### Exercise material ###
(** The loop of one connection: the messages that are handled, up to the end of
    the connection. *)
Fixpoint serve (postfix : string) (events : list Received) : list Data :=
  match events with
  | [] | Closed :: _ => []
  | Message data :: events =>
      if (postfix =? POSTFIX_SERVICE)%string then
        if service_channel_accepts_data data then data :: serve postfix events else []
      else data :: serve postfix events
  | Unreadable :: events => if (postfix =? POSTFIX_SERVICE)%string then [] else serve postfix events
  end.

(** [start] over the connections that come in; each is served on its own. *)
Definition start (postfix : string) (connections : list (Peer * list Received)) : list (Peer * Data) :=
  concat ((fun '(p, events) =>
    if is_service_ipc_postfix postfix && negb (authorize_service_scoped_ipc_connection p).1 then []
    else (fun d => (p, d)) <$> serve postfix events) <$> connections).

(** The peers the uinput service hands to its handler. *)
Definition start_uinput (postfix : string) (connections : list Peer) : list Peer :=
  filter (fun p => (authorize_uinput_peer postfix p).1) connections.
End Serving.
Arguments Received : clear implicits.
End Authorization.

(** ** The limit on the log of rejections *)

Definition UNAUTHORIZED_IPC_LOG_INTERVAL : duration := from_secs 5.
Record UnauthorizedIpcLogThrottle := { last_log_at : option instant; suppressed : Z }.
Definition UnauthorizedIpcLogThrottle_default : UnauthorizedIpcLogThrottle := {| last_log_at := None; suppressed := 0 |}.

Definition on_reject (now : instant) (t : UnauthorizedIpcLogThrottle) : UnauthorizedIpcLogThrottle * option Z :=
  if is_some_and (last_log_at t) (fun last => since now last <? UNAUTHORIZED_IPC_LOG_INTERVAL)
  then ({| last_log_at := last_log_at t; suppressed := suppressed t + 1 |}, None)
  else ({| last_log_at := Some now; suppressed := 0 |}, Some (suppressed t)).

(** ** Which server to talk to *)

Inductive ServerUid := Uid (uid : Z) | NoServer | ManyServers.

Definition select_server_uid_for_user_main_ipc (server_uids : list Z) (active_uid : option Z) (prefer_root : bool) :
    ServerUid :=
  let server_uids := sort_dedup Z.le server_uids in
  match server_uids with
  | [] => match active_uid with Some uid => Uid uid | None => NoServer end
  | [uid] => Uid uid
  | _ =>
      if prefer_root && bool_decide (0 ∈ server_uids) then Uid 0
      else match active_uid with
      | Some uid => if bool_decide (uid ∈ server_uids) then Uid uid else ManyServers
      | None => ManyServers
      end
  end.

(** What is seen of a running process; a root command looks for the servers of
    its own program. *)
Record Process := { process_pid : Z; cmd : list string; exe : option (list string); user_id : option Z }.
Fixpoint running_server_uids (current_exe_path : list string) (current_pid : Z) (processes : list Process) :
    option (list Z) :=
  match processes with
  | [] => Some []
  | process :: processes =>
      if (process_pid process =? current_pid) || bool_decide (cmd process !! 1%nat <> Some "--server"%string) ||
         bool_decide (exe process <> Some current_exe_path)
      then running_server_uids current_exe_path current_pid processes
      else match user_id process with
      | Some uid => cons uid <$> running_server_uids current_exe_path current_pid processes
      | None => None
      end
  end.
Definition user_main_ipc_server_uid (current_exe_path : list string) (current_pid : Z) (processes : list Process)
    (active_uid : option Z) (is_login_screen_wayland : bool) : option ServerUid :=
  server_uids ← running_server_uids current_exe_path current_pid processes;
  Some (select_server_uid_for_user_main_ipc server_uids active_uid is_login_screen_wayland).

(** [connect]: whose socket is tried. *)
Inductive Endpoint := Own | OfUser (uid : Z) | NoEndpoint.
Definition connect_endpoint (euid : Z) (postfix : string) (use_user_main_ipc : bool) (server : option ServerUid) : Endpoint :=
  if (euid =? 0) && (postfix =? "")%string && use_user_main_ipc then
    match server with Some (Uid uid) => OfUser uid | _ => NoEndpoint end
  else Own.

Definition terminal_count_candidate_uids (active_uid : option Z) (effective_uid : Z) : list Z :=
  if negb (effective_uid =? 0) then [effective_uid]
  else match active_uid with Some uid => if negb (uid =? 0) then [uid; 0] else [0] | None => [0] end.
###
The problem:
This exercise requires the entries above to be restated exactly.

Task response:
(** The loop of one connection: the messages that are handled, up to the end of
    the connection. *)
Fixpoint serve (postfix : string) (events : list Received) : list Data :=
  match events with
  | [] | Closed :: _ => []
  | Message data :: events =>
      if (postfix =? POSTFIX_SERVICE)%string then
        if service_channel_accepts_data data then data :: serve postfix events else []
      else data :: serve postfix events
  | Unreadable :: events => if (postfix =? POSTFIX_SERVICE)%string then [] else serve postfix events
  end.

(** [start] over the connections that come in; each is served on its own. *)
Definition start (postfix : string) (connections : list (Peer * list Received)) : list (Peer * Data) :=
  concat ((fun '(p, events) =>
    if is_service_ipc_postfix postfix && negb (authorize_service_scoped_ipc_connection p).1 then []
    else (fun d => (p, d)) <$> serve postfix events) <$> connections).

(** The peers the uinput service hands to its handler. *)
Definition start_uinput (postfix : string) (connections : list Peer) : list Peer :=
  filter (fun p => (authorize_uinput_peer postfix p).1) connections.
End Serving.
Arguments Received : clear implicits.
End Authorization.

(** ** The limit on the log of rejections *)

Definition UNAUTHORIZED_IPC_LOG_INTERVAL : duration := from_secs 5.
Record UnauthorizedIpcLogThrottle := { last_log_at : option instant; suppressed : Z }.
Definition UnauthorizedIpcLogThrottle_default : UnauthorizedIpcLogThrottle := {| last_log_at := None; suppressed := 0 |}.

Definition on_reject (now : instant) (t : UnauthorizedIpcLogThrottle) : UnauthorizedIpcLogThrottle * option Z :=
  if is_some_and (last_log_at t) (fun last => since now last <? UNAUTHORIZED_IPC_LOG_INTERVAL)
  then ({| last_log_at := last_log_at t; suppressed := suppressed t + 1 |}, None)
  else ({| last_log_at := Some now; suppressed := 0 |}, Some (suppressed t)).

(** ** Which server to talk to *)

Inductive ServerUid := Uid (uid : Z) | NoServer | ManyServers.

Definition select_server_uid_for_user_main_ipc (server_uids : list Z) (active_uid : option Z) (prefer_root : bool) :
    ServerUid :=
  let server_uids := sort_dedup Z.le server_uids in
  match server_uids with
  | [] => match active_uid with Some uid => Uid uid | None => NoServer end
  | [uid] => Uid uid
  | _ =>
      if prefer_root && bool_decide (0 ∈ server_uids) then Uid 0
      else match active_uid with
      | Some uid => if bool_decide (uid ∈ server_uids) then Uid uid else ManyServers
      | None => ManyServers
      end
  end.

(** What is seen of a running process; a root command looks for the servers of
    its own program. *)
Record Process := { process_pid : Z; cmd : list string; exe : option (list string); user_id : option Z }.
Fixpoint running_server_uids (current_exe_path : list string) (current_pid : Z) (processes : list Process) :
    option (list Z) :=
  match processes with
  | [] => Some []
  | process :: processes =>
      if (process_pid process =? current_pid) || bool_decide (cmd process !! 1%nat <> Some "--server"%string) ||
         bool_decide (exe process <> Some current_exe_path)
      then running_server_uids current_exe_path current_pid processes
      else match user_id process with
      | Some uid => cons uid <$> running_server_uids current_exe_path current_pid processes
      | None => None
      end
  end.
Definition user_main_ipc_server_uid (current_exe_path : list string) (current_pid : Z) (processes : list Process)
    (active_uid : option Z) (is_login_screen_wayland : bool) : option ServerUid :=
  server_uids ← running_server_uids current_exe_path current_pid processes;
  Some (select_server_uid_for_user_main_ipc server_uids active_uid is_login_screen_wayland).

(** [connect]: whose socket is tried. *)
Inductive Endpoint := Own | OfUser (uid : Z) | NoEndpoint.
Definition connect_endpoint (euid : Z) (postfix : string) (use_user_main_ipc : bool) (server : option ServerUid) : Endpoint :=
  if (euid =? 0) && (postfix =? "")%string && use_user_main_ipc then
    match server with Some (Uid uid) => OfUser uid | _ => NoEndpoint end
  else Own.

Definition terminal_count_candidate_uids (active_uid : option Z) (effective_uid : Z) : list Z :=
  if negb (effective_uid =? 0) then [effective_uid]
  else match active_uid with Some uid => if negb (uid =? 0) then [uid; 0] else [0] | None => [0] end.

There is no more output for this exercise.